When you are posting a reply, click "Manage Attatchments" and it will bring up a window for you to browse your pictures, click one of the "Browse" links and find your picture, double click the picture, and that file will be selected. Then click upload, once the file is uploaded, you can close the small window that you brought up, and post your reply. The picture should be posted then.
 

·
Registered
Joined
·
189 Posts
Discussion Starter · #3 · (Edited)
Thanks for the tip! Here are a couple of recent photos:
 

Attachments

·
Premium Member
Joined
·
23,224 Posts
Yep.. very nice condition :)

Are you wanting her to make more milk?
If she just had the single doeling that can factor in what her body started making from the get go... and also the fact that she has been in milk for 7 months, peak production is usually between 6 and 8 weeks fresh, also if her doeling is still nursing it will influence what you are getting.

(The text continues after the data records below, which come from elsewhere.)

(** * Railway routing: shortest paths, the journey state machine and the
      graph editor

    A shallow embedding of [src/App.jsx] (the priority queue, [dijkstra],
    the React state of [App] with its handlers and effects) and of
    [src/RailwayMap.jsx] (the station and edge editor), followed by the
    properties proved about them.

    Conventions of the embedding.
    - A JavaScript number that the program only ever builds from integers
      ([parseInt], sums of weights, [0]) is a [Z], the integer that the
      double holds; [NaN] and [Infinity] are separate constructors where
      the program can hold them. Numbers are compared as integers, and the
      one place where the program adds two of them, the candidate distance
      of [dijkstra], rounds the sum as a double does ([double], [plus]).
    - A plain object used as a dictionary ([distances], [previous],
      [weights]) is a [gmap string _]; a missing key reads as [undefined].
      Station ids are letters, so no key meets a name that objects inherit.
    - [null] and [undefined] are [None]; a string is truthy when it is not
      the empty string.
    - A [while] loop takes a step budget (fuel); running out of budget is
      [None], a returned value is [Some _].
    - A log line is the message given to [addLog]; the clock prefix that
      [addLog] puts in front of it is left out. *)

From stdpp Require Import base decidable option list gmap strings sorting.
From Stdlib Require Import ZArith Lia DecimalString.

Local Open Scope string_scope.
Local Open Scope list_scope.
Local Open Scope Z_scope.

(** ** JavaScript helpers *)

Module Js.

(** [!!s] for a string [s]. *)
Definition truthy (s : string) : bool := bool_decide (s ≠ "").

(** [!!x] for a value that is [null] or a string. *)
Definition truthy_opt (x : option string) : bool :=
  match x with
  | Some s => truthy s
  | None => false
  end.

(** [Array.prototype.indexOf]: the first index holding [x], or [-1]. *)
Fixpoint indexOf (x : string) (l : list string) : Z :=
  match l with
  | [] => -1
  | y :: l' =>
      if decide (y = x) then 0
      else let i := indexOf x l' in if decide (i = -1) then -1 else i + 1
  end.

(** [l.slice(0, stop)]: a negative [stop] counts from the end. *)
Definition slice0 (stop : Z) (l : list string) : list string :=
  let n := Z.of_nat (length l) in
  let k := if decide (stop < 0) then Z.max 0 (n + stop) else Z.min stop n in
  take (Z.to_nat k) l.

(** [l.join(sep)]. *)
Fixpoint join (sep : string) (l : list string) : string :=
  match l with
  | [] => ""
  | [x] => x
  | x :: l' => x +:+ sep +:+ join sep l'
  end.

(** Template interpolation of an integer below [10^21]: its decimal
    digits. (From [10^21] on JavaScript writes an exponent; no number that
    large is written to the log of a state that is looked at here.) *)
Definition show (z : Z) : string := NilZero.string_of_int (Z.to_int z).

(** [String.fromCharCode(n)]. *)
Definition fromCharCode (n : nat) : string :=
  String (Ascii.ascii_of_nat n) EmptyString.

(** [Array.from({ length: count }, (_, i) => String.fromCharCode(65 + i))]. *)
Definition letters (count : nat) : list string :=
  (fun i => fromCharCode (65 + i)) <$> seq 0 count.

End Js.

(** ** [class PriorityQueue] *)

Module PriorityQueue.

(** An element [{ val, priority }] of [this.values]. *)
Record entry := Entry { val : string; priority : Z }.

(** Stable insertion: [x] goes in front of the first element whose priority
    is not smaller than its own. *)
Fixpoint insert (x : entry) (l : list entry) : list entry :=
  match l with
  | [] => [x]
  | y :: l' =>
      if decide (priority x <= priority y) then x :: y :: l'
      else y :: insert x l'
  end.

(** [this.values.sort((a, b) => a.priority - b.priority)]: the stable sort
    of the array by ascending priority. *)
Definition sort (values : list entry) : list entry := foldr insert [] values.

(** [enqueue(val, priority)]: push, then sort. *)
Definition enqueue (v : string) (p : Z) (values : list entry) : list entry :=
  sort (values ++ [Entry v p]).

(** [dequeue()]: [this.values.shift()], the first element and what is left
    of the array; [undefined] is [None]. *)
Definition dequeue (values : list entry) : option (entry * list entry) :=
  match values with
  | [] => None
  | x :: rest => Some (x, rest)
  end.

(** [isEmpty()]: [this.values.length === 0]. *)
Definition isEmpty (values : list entry) : bool :=
  bool_decide (length values = 0%nat).

End PriorityQueue.

(** ** The shortest-path engine: [dijkstra] of [App] *)

(** An element of the [nodes] state, [{ id }]. *)
Record Node := MkNode { id : string }.

(** An element of the [edges] state, [{ source, target, weight }]. *)
Record Edge := MkEdge { source : string; target : string; weight : Z }.

(** A value of the [distances] object: a number or [Infinity]. *)
Inductive Dist :=
| Fin (d : Z)
| Infinity.

(** The numbers of the program are IEEE 754 doubles. Those that a search
    meets are sums of link weights, which are positive integers in every
    state that [handleAddEdge] lets the program reach: [double x] is the
    double that the non-negative integer [x] is rounded to (to nearest,
    ties to even). Below [2^53] that is [x] itself; from there on it is the
    nearest multiple of the spacing [2^(log2 x - 52)], and [Infinity] when
    that multiple is [2^1024] or more. *)
Definition double (x : Z) : Dist :=
  if decide (x < 2 ^ 53) then Fin x
  else
    let ulp := 2 ^ (Z.log2 x - 52) in
    let q := x / ulp in
    let r := x mod ulp in
    let q' := if decide (2 * r < ulp) then q
              else if decide (ulp < 2 * r) then q + 1
              else if Z.even q then q else q + 1 in
    if decide (q' * ulp < 2 ^ 1024) then Fin (q' * ulp) else Infinity.

(** [a + b] on two doubles that hold non-negative integers. *)
Definition plus (a b : Z) : Dist := double (a + b).

(** The local variables of one call of [dijkstra]. *)
Record Search := MkSearch {
  distances : gmap string Dist;
  previous : gmap string (option string);
  pq : list PriorityQueue.entry
}.

(** [candidate < distances[neighborNodeId]]; a missing key is [undefined]
    and every comparison with it is false. *)
Definition improves (candidate : Z) (old : option Dist) : bool :=
  match old with
  | Some (Fin d) => bool_decide (candidate < d)
  | Some Infinity => true
  | None => false
  end.

(** [x !== Infinity], where a missing key is [undefined]. *)
Definition notInfinity (x : option Dist) : bool :=
  match x with
  | Some Infinity => false
  | _ => true
  end.

(** [x === 0]. *)
Definition isZero (x : option Dist) : bool :=
  match x with
  | Some (Fin d) => bool_decide (d = 0)
  | _ => false
  end.

(** The other end of [neighborEdge] as seen from [smallest]. *)
Definition neighborNodeId (smallest : string) (neighborEdge : Edge) : string :=
  if decide (source neighborEdge = smallest) then target neighborEdge
  else source neighborEdge.

(** The body of [neighbors.forEach]. [distances[smallest]] is read anew for
    every neighbour; when it is not a number the candidate is [Infinity] or
    [NaN] and the comparison fails. The sum is a sum of doubles: when it
    overflows the candidate is [Infinity], and [Infinity < x] is false for
    every [x]. *)
Definition relax (smallest : string) (st : Search) (neighborEdge : Edge) : Search :=
  match distances st !! smallest with
  | Some (Fin d) =>
      let n := neighborNodeId smallest neighborEdge in
      match plus d (weight neighborEdge) with
      | Fin candidate =>
          if improves candidate (distances st !! n) then
            {| distances := <[n := Fin candidate]> (distances st);
               previous := <[n := Some smallest]> (previous st);
               pq := PriorityQueue.enqueue n candidate (pq st) |}
          else st
      | Infinity => st
      end
  | _ => st
  end.

(** [edges.filter(edge => edge.source === smallest || edge.target === smallest)]. *)
Definition neighbors (edges : list Edge) (smallest : string) : list Edge :=
  filter (fun edge => source edge = smallest ∨ target edge = smallest) edges.

(** The inner loop [while (currentNode) { path.unshift(currentNode);
    currentNode = previous[currentNode]; }]; [fuel] bounds the number of
    times its body runs. *)
Fixpoint unwind (fuel : nat) (prev : gmap string (option string))
    (currentNode : option string) (path : list string) : option (list string) :=
  if Js.truthy_opt currentNode then
    match fuel, currentNode with
    | S fuel', Some c => unwind fuel' prev (mjoin (prev !! c)) (c :: path)
    | _, _ => None
    end
  else Some path.

(** The loop [while (!pq.isEmpty()) { ... }] and the final [return []];
    [fuel] bounds the number of times a loop body runs, the inner loop
    taking what the outer loop has left. [dequeue] of a queue that is not
    empty always gives an entry. *)
Fixpoint search (fuel : nat) (edges : list Edge) (endId : string) (st : Search)
    : option (list string) :=
  if PriorityQueue.isEmpty (pq st) then Some []
  else
    match fuel, PriorityQueue.dequeue (pq st) with
    | S fuel', Some (e, rest) =>
        let smallest := PriorityQueue.val e in
        if decide (smallest = endId) then
          unwind fuel' (previous st) (Some endId) []
        else
          let st := {| distances := distances st;
                       previous := previous st;
                       pq := rest |} in
          if Js.truthy smallest
             && notInfinity (distances st !! smallest)
          then search fuel' edges endId
                 (foldl (relax smallest) st (neighbors edges smallest))
          else search fuel' edges endId st
    | _, _ => None
    end.

(** The two objects filled by [nodes.forEach]. *)
Definition initDistances (nodes : list Node) (startId : string) : gmap string Dist :=
  foldl (fun m node =>
           <[id node := if decide (id node = startId) then Fin 0 else Infinity]> m)
        ∅ nodes.

Definition initPrevious (nodes : list Node) : gmap string (option string) :=
  foldl (fun m node => <[id node := None]> m) ∅ nodes.

(** The state in front of the main loop. *)
Definition initSearch (nodes : list Node) (startId : string) : Search :=
  let d := initDistances nodes startId in
  {| distances := d;
     previous := initPrevious nodes;
     pq := if isZero (d !! startId)
           then PriorityQueue.enqueue startId 0 []
           else [] |}.

(** [dijkstra(startId, endId)] over the [nodes] and [edges] it closes over. *)
Definition dijkstra (fuel : nat) (nodes : list Node) (edges : list Edge)
    (startId endId : string) : option (list string) :=
  if negb (Js.truthy startId) || negb (Js.truthy endId)
     || bool_decide (length nodes = 0%nat)
  then Some []
  else search fuel edges endId (initSearch nodes startId).

(** ** The component [App]: state, handlers and effects *)

Module App.

(** What [parseInt] returns: an integer or [NaN]. *)
Inductive Num :=
| Int (z : Z)
| NaN.

(** The [numStations] state: [parseInt] of the input, or [''] while the
    input is empty. *)
Inductive Count :=
| Parsed (n : Num)
| Blank.

(** The [useState] cells of [App]. [sourceNode] and [destNode] are [''] while
    nothing is selected; [trainPosition] is [null] or a station id. *)
Record State := MkState {
  numStations : Count;
  nodes : list Node;
  edges : list Edge;
  sourceNode : string;
  destNode : string;
  shortestPath : list string;
  trainPosition : option string;
  isSimulating : bool;
  logs : list string
}.

Definition setNumStations (v : Count) (st : State) : State :=
  MkState v (nodes st) (edges st) (sourceNode st) (destNode st)
    (shortestPath st) (trainPosition st) (isSimulating st) (logs st).

Definition setNodes (v : list Node) (st : State) : State :=
  MkState (numStations st) v (edges st) (sourceNode st) (destNode st)
    (shortestPath st) (trainPosition st) (isSimulating st) (logs st).

Definition setEdges (v : list Edge) (st : State) : State :=
  MkState (numStations st) (nodes st) v (sourceNode st) (destNode st)
    (shortestPath st) (trainPosition st) (isSimulating st) (logs st).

I do raise nigerians and I do measure out feed with an old plastic kitchen measuring cup... does here who are feeding multiples get 2 cups 18% for themselves and an additional 1 cup for each kid they are producing for with a cup of alfalfa pellets and either dry shredded beet pulp or BOSS 2X a day. Once kids here are separated at night so I milk in the mornings I find exactly what each doe produces after 8-10 hours, one girl here at peak gives up 5-6 cups after a 10 hour fill so the feed is needed to help her keep condition :)
 

·
Registered
Joined
·
189 Posts
Discussion Starter · #6 ·
Yes, I guess I'm just wanting her to pick up a bit. She's dropped production over the past few weeks, and hasn't really returned after her heat cycle and being bred. She kidded triplets 7 months ago and nursed them all, but they were weaned at 5 months. More than anything else I'm just curious about how it all works. I'm glad to know she's in decent shape.